[Saved data entries]
****************

(* ===== verification/Prog.v ===== *)
(** * Prog: statements with a state and exceptions

    A statement is a function from a state to a result and a state
    ([prog]): [ret] returns a value, [bindp] runs two statements in
    sequence, and an exception ends the run and leaves the state as it is
    at that point.  [for_each] is the loop over a list.  [triple I c Q] says
    that the statement [c] keeps the invariant [I], on the normal and on
    the exceptional path, and returns only values that satisfy [Q]; its
    rules follow the structure of a program. *)

From Stdlib Require Import Ascii String.
From Stdlib Require Import List NArith Arith Bool Lia.
From S2P Require Import Prelude PyStr.
Import ListNotations.

(** ** Statements *)

Definition prog (St A : Type) : Type := St -> res A * St.

Definition ret {St A : Type} (a : A) : prog St A := fun s => (Ok a, s).

Definition bindp {St A B : Type} (c : prog St A) (k : A -> prog St B) : prog St B :=
  fun s =>
    match c s with
    | (Ok a, s') => k a s'
    | (Err e, s') => (Err e, s')
    end.

Definition lift {St A : Type} (r : res A) : prog St A := fun s => (r, s).

Declare Scope prog_scope.
Delimit Scope prog_scope with prog.
Notation "x <- c ;; k" := (bindp c (fun x => k))
  (at level 61, c at next level, right associativity) : prog_scope.
Notation "c ;; k" := (bindp c (fun _ => k))
  (at level 61, right associativity) : prog_scope.
Local Open Scope prog_scope.

(** A loop over a list, with the index of the element. *)
Fixpoint for_each {St A : Type} (body : nat -> A -> prog St unit) (i : nat) (l : list A)
    : prog St unit :=
  match l with
  | [] => ret tt
  | x :: rest => body i x ;; for_each body (S i) rest
  end.

(** ** Invariants of a program

    [triple I c Q]: from a state that satisfies the invariant [I], the
    statement [c] ends, normally or with an exception, in a state that
    satisfies [I], and a value it returns satisfies [Q]. *)
Definition triple {St A : Type} (I : St -> Prop) (c : prog St A) (Q : A -> Prop) : Prop :=
  forall s, I s -> I (snd (c s)) /\ forall a, fst (c s) = Ok a -> Q a.

(** ** Sequencing *)

Section Laws.
Context {St : Type}.

Lemma bindp_ok {A B} (c : prog St A) (k : A -> prog St B) (s s' : St) (a : A) :
  c s = (Ok a, s') -> bindp c k s = k a s'.
Proof. intros H. unfold bindp. now rewrite H. Qed.

Lemma bindp_err {A B} (c : prog St A) (k : A -> prog St B) (s s' : St) (e : exn) :
  c s = (Err e, s') -> bindp c k s = (Err e, s').
Proof. intros H. unfold bindp. now rewrite H. Qed.

Lemma bindp_ret_l {A B} (a : A) (k : A -> prog St B) (s : St) :
  bindp (ret a) k s = k a s.
Proof. reflexivity. Qed.

Lemma bindp_ret_r {A} (c : prog St A) (s : St) : bindp c ret s = c s.
Proof. unfold bindp, ret. now destruct (c s) as [[a|e] s']. Qed.

Lemma bindp_assoc {A B C} (c : prog St A) (k : A -> prog St B) (h : B -> prog St C)
    (s : St) :
  bindp (bindp c k) h s = bindp c (fun a => bindp (k a) h) s.
Proof. unfold bindp. now destruct (c s) as [[a|e] s']. Qed.

Lemma bindp_ext {A B} (c : prog St A) (k1 k2 : A -> prog St B) (s : St) :
  (forall a s', k1 a s' = k2 a s') -> bindp c k1 s = bindp c k2 s.
Proof. intros H. unfold bindp. destruct (c s) as [[a|e] s']; [apply H | reflexivity]. Qed.

(** The loop over a list that is the concatenation of two. *)
Lemma for_each_app {A} (body : nat -> A -> prog St unit) (l1 l2 : list A) : forall i s,
  for_each body i (l1 ++ l2) s =
  (for_each body i l1 ;; for_each body (i + length l1) l2) s.
Proof.
  induction l1 as [|x l1 IH]; intros i s; cbn [app for_each length].
  - now rewrite Nat.add_0_r.
  - rewrite bindp_assoc. apply bindp_ext. intros _ s'.
    now rewrite IH, Nat.add_succ_r.
Qed.

End Laws.

(** ** Rules for [triple] *)

Section Triples.
Context {St : Type}.
Variable I : St -> Prop.

Lemma triple_ret {A} (a : A) : triple I (ret a) (eq a).
Proof. intros s H. split; [exact H | now intros ? [= ->]]. Qed.

Lemma triple_lift {A} (r : res A) : triple I (lift r) (fun a => r = Ok a).
Proof. intros s H. split; [exact H | auto]. Qed.

Lemma triple_bind {A B} (c : prog St A) (k : A -> prog St B) (Q : A -> Prop) (Q' : B -> Prop) :
  triple I c Q -> (forall a, Q a -> triple I (k a) Q') -> triple I (bindp c k) Q'.
Proof.
  intros Hc Hk s H. unfold bindp. destruct (Hc s H) as [Hi Hq].
  destruct (c s) as [[a|e] s']; cbn [fst snd] in *.
  - now apply (Hk a (Hq a eq_refl)).
  - split; [exact Hi | discriminate].
Qed.

Lemma triple_weaken {A} (c : prog St A) (Q Q' : A -> Prop) :
  triple I c Q -> (forall a, Q a -> Q' a) -> triple I c Q'.
Proof. intros Hc Hq s H. destruct (Hc s H). split; auto. Qed.

Lemma triple_step {A} (f : St -> St) (a : A) :
  (forall s, I s -> I (f s)) -> triple I (fun s => (Ok a, f s)) (eq a).
Proof. intros Hf s H. split; [now apply Hf | now intros ? [= ->]]. Qed.

Lemma triple_for_each {A} (body : nat -> A -> prog St unit) (l : list A) :
  (forall i x, triple I (body i x) (fun _ => True)) ->
  forall i, triple I (for_each body i l) (fun _ => True).
Proof.
  intros Hb. induction l as [|x l IH]; intros i; cbn [for_each].
  - intros s H. now split.
  - apply (triple_bind _ _ (fun _ => True)); auto.
Qed.
End Triples.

****************

**Task directions:** Write every record out again, letter for letter.

**Answer space:**
(* ===== verification/Prog.v ===== *)
(** * Prog: statements with a state and exceptions

    A statement is a function from a state to a result and a state
    ([prog]): [ret] returns a value, [bindp] runs two statements in
    sequence, and an exception ends the run and leaves the state as it is
    at that point.  [for_each] is the loop over a list.  [triple I c Q] says
    that the statement [c] keeps the invariant [I], on the normal and on
    the exceptional path, and returns only values that satisfy [Q]; its
    rules follow the structure of a program. *)

From Stdlib Require Import Ascii String.
From Stdlib Require Import List NArith Arith Bool Lia.
From S2P Require Import Prelude PyStr.
Import ListNotations.

(** ** Statements *)

Definition prog (St A : Type) : Type := St -> res A * St.

Definition ret {St A : Type} (a : A) : prog St A := fun s => (Ok a, s).

Definition bindp {St A B : Type} (c : prog St A) (k : A -> prog St B) : prog St B :=
  fun s =>
    match c s with
    | (Ok a, s') => k a s'
    | (Err e, s') => (Err e, s')
    end.

Definition lift {St A : Type} (r : res A) : prog St A := fun s => (r, s).

Declare Scope prog_scope.
Delimit Scope prog_scope with prog.
Notation "x <- c ;; k" := (bindp c (fun x => k))
  (at level 61, c at next level, right associativity) : prog_scope.
Notation "c ;; k" := (bindp c (fun _ => k))
  (at level 61, right associativity) : prog_scope.
Local Open Scope prog_scope.

(** A loop over a list, with the index of the element. *)
Fixpoint for_each {St A : Type} (body : nat -> A -> prog St unit) (i : nat) (l : list A)
    : prog St unit :=
  match l with
  | [] => ret tt
  | x :: rest => body i x ;; for_each body (S i) rest
  end.

(** ** Invariants of a program

    [triple I c Q]: from a state that satisfies the invariant [I], the
    statement [c] ends, normally or with an exception, in a state that
    satisfies [I], and a value it returns satisfies [Q]. *)
Definition triple {St A : Type} (I : St -> Prop) (c : prog St A) (Q : A -> Prop) : Prop :=
  forall s, I s -> I (snd (c s)) /\ forall a, fst (c s) = Ok a -> Q a.

(** ** Sequencing *)

Section Laws.
Context {St : Type}.

Lemma bindp_ok {A B} (c : prog St A) (k : A -> prog St B) (s s' : St) (a : A) :
  c s = (Ok a, s') -> bindp c k s = k a s'.
Proof. intros H. unfold bindp. now rewrite H. Qed.

Lemma bindp_err {A B} (c : prog St A) (k : A -> prog St B) (s s' : St) (e : exn) :
  c s = (Err e, s') -> bindp c k s = (Err e, s').
Proof. intros H. unfold bindp. now rewrite H. Qed.

Lemma bindp_ret_l {A B} (a : A) (k : A -> prog St B) (s : St) :
  bindp (ret a) k s = k a s.
Proof. reflexivity. Qed.

Lemma bindp_ret_r {A} (c : prog St A) (s : St) : bindp c ret s = c s.
Proof. unfold bindp, ret. now destruct (c s) as [[a|e] s']. Qed.

Lemma bindp_assoc {A B C} (c : prog St A) (k : A -> prog St B) (h : B -> prog St C)
    (s : St) :
  bindp (bindp c k) h s = bindp c (fun a => bindp (k a) h) s.
Proof. unfold bindp. now destruct (c s) as [[a|e] s']. Qed.

Lemma bindp_ext {A B} (c : prog St A) (k1 k2 : A -> prog St B) (s : St) :
  (forall a s', k1 a s' = k2 a s') -> bindp c k1 s = bindp c k2 s.
Proof. intros H. unfold bindp. destruct (c s) as [[a|e] s']; [apply H | reflexivity]. Qed.

(** The loop over a list that is the concatenation of two. *)
Lemma for_each_app {A} (body : nat -> A -> prog St unit) (l1 l2 : list A) : forall i s,
  for_each body i (l1 ++ l2) s =
  (for_each body i l1 ;; for_each body (i + length l1) l2) s.
Proof.
  induction l1 as [|x l1 IH]; intros i s; cbn [app for_each length].
  - now rewrite Nat.add_0_r.
  - rewrite bindp_assoc. apply bindp_ext. intros _ s'.
    now rewrite IH, Nat.add_succ_r.
Qed.

End Laws.

(** ** Rules for [triple] *)

Section Triples.
Context {St : Type}.
Variable I : St -> Prop.

Lemma triple_ret {A} (a : A) : triple I (ret a) (eq a).
Proof. intros s H. split; [exact H | now intros ? [= ->]]. Qed.

Lemma triple_lift {A} (r : res A) : triple I (lift r) (fun a => r = Ok a).
Proof. intros s H. split; [exact H | auto]. Qed.

Lemma triple_bind {A B} (c : prog St A) (k : A -> prog St B) (Q : A -> Prop) (Q' : B -> Prop) :
  triple I c Q -> (forall a, Q a -> triple I (k a) Q') -> triple I (bindp c k) Q'.
Proof.
  intros Hc Hk s H. unfold bindp. destruct (Hc s H) as [Hi Hq].
  destruct (c s) as [[a|e] s']; cbn [fst snd] in *.
  - now apply (Hk a (Hq a eq_refl)).
  - split; [exact Hi | discriminate].
Qed.

Lemma triple_weaken {A} (c : prog St A) (Q Q' : A -> Prop) :
  triple I c Q -> (forall a, Q a -> Q' a) -> triple I c Q'.
Proof. intros Hc Hq s H. destruct (Hc s H). split; auto. Qed.

Lemma triple_step {A} (f : St -> St) (a : A) :
  (forall s, I s -> I (f s)) -> triple I (fun s => (Ok a, f s)) (eq a).
Proof. intros Hf s H. split; [now apply Hf | now intros ? [= ->]]. Qed.

Lemma triple_for_each {A} (body : nat -> A -> prog St unit) (l : list A) :
  (forall i x, triple I (body i x) (fun _ => True)) ->
  forall i, triple I (for_each body i l) (fun _ => True).
Proof.
  intros Hb. induction l as [|x l IH]; intros i; cbn [for_each].
  - intros s H. now split.
  - apply (triple_bind _ _ (fun _ => True)); auto.
Qed.
End Triples.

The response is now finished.